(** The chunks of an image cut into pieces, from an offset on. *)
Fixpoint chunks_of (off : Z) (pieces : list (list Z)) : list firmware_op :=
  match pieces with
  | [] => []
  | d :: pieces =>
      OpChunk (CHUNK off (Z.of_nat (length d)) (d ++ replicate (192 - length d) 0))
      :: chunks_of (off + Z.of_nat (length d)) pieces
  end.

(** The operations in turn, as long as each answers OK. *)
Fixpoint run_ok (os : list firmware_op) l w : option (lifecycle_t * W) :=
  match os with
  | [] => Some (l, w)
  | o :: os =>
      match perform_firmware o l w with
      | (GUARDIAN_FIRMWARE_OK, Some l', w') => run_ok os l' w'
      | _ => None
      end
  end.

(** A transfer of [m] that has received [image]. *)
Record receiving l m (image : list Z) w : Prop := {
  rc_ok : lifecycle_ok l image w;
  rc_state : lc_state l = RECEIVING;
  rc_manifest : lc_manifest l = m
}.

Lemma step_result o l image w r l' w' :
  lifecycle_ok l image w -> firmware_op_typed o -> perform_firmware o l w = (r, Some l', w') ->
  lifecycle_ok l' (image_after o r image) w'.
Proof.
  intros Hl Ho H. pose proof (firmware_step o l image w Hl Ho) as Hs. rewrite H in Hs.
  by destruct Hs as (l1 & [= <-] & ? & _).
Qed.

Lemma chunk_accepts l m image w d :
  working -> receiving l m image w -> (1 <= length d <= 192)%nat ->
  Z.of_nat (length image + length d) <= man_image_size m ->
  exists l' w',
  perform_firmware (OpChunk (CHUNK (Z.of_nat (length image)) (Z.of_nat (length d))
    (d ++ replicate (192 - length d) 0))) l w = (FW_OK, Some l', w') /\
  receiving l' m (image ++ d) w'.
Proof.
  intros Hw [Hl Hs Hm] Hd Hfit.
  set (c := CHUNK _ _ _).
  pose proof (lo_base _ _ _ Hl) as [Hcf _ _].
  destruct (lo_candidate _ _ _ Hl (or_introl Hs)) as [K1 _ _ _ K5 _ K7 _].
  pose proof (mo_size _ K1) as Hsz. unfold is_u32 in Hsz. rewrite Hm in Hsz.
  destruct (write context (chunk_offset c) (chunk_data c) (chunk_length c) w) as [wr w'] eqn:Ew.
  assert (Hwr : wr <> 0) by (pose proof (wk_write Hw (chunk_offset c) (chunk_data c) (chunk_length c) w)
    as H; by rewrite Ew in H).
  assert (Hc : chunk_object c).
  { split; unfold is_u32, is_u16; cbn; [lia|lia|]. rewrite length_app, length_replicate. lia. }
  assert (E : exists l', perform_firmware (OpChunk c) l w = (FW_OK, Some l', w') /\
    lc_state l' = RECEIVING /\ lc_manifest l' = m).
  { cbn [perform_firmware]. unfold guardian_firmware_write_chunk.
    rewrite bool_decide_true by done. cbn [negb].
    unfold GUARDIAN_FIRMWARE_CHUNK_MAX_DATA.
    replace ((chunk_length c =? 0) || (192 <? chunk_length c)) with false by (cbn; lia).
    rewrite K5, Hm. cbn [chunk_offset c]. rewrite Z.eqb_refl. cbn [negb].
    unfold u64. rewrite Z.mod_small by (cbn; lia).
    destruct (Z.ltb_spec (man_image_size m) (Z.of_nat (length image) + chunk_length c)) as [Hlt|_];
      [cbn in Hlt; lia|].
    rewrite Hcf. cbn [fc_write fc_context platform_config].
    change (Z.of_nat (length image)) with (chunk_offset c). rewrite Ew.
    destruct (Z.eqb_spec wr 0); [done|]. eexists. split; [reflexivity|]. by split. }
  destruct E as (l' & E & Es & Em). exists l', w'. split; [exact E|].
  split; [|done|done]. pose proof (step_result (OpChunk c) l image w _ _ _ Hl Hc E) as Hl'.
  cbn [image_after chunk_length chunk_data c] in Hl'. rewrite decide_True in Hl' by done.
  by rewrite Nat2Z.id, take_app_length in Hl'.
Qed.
☆ ☆ ☆
| What the task asks |
Using the entries above, please restate each one word for word.

| Expected answer |
(** The chunks of an image cut into pieces, from an offset on. *)
Fixpoint chunks_of (off : Z) (pieces : list (list Z)) : list firmware_op :=
  match pieces with
  | [] => []
  | d :: pieces =>
      OpChunk (CHUNK off (Z.of_nat (length d)) (d ++ replicate (192 - length d) 0))
      :: chunks_of (off + Z.of_nat (length d)) pieces
  end.

(** The operations in turn, as long as each answers OK. *)
Fixpoint run_ok (os : list firmware_op) l w : option (lifecycle_t * W) :=
  match os with
  | [] => Some (l, w)
  | o :: os =>
      match perform_firmware o l w with
      | (GUARDIAN_FIRMWARE_OK, Some l', w') => run_ok os l' w'
      | _ => None
      end
  end.

(** A transfer of [m] that has received [image]. *)
Record receiving l m (image : list Z) w : Prop := {
  rc_ok : lifecycle_ok l image w;
  rc_state : lc_state l = RECEIVING;
  rc_manifest : lc_manifest l = m
}.

Lemma step_result o l image w r l' w' :
  lifecycle_ok l image w -> firmware_op_typed o -> perform_firmware o l w = (r, Some l', w') ->
  lifecycle_ok l' (image_after o r image) w'.
Proof.
  intros Hl Ho H. pose proof (firmware_step o l image w Hl Ho) as Hs. rewrite H in Hs.
  by destruct Hs as (l1 & [= <-] & ? & _).
Qed.

Lemma chunk_accepts l m image w d :
  working -> receiving l m image w -> (1 <= length d <= 192)%nat ->
  Z.of_nat (length image + length d) <= man_image_size m ->
  exists l' w',
  perform_firmware (OpChunk (CHUNK (Z.of_nat (length image)) (Z.of_nat (length d))
    (d ++ replicate (192 - length d) 0))) l w = (FW_OK, Some l', w') /\
  receiving l' m (image ++ d) w'.
Proof.
  intros Hw [Hl Hs Hm] Hd Hfit.
  set (c := CHUNK _ _ _).
  pose proof (lo_base _ _ _ Hl) as [Hcf _ _].
  destruct (lo_candidate _ _ _ Hl (or_introl Hs)) as [K1 _ _ _ K5 _ K7 _].
  pose proof (mo_size _ K1) as Hsz. unfold is_u32 in Hsz. rewrite Hm in Hsz.
  destruct (write context (chunk_offset c) (chunk_data c) (chunk_length c) w) as [wr w'] eqn:Ew.
  assert (Hwr : wr <> 0) by (pose proof (wk_write Hw (chunk_offset c) (chunk_data c) (chunk_length c) w)
    as H; by rewrite Ew in H).
  assert (Hc : chunk_object c).
  { split; unfold is_u32, is_u16; cbn; [lia|lia|]. rewrite length_app, length_replicate. lia. }
  assert (E : exists l', perform_firmware (OpChunk c) l w = (FW_OK, Some l', w') /\
    lc_state l' = RECEIVING /\ lc_manifest l' = m).
  { cbn [perform_firmware]. unfold guardian_firmware_write_chunk.
    rewrite bool_decide_true by done. cbn [negb].
    unfold GUARDIAN_FIRMWARE_CHUNK_MAX_DATA.
    replace ((chunk_length c =? 0) || (192 <? chunk_length c)) with false by (cbn; lia).
    rewrite K5, Hm. cbn [chunk_offset c]. rewrite Z.eqb_refl. cbn [negb].
    unfold u64. rewrite Z.mod_small by (cbn; lia).
    destruct (Z.ltb_spec (man_image_size m) (Z.of_nat (length image) + chunk_length c)) as [Hlt|_];
      [cbn in Hlt; lia|].
    rewrite Hcf. cbn [fc_write fc_context platform_config].
    change (Z.of_nat (length image)) with (chunk_offset c). rewrite Ew.
    destruct (Z.eqb_spec wr 0); [done|]. eexists. split; [reflexivity|]. by split. }
  destruct E as (l' & E & Es & Em). exists l', w'. split; [exact E|].
  split; [|done|done]. pose proof (step_result (OpChunk c) l image w _ _ _ Hl Hc E) as Hl'.
  cbn [image_after chunk_length chunk_data c] in Hl'. rewrite decide_True in Hl' by done.
  by rewrite Nat2Z.id, take_app_length in Hl'.
Qed.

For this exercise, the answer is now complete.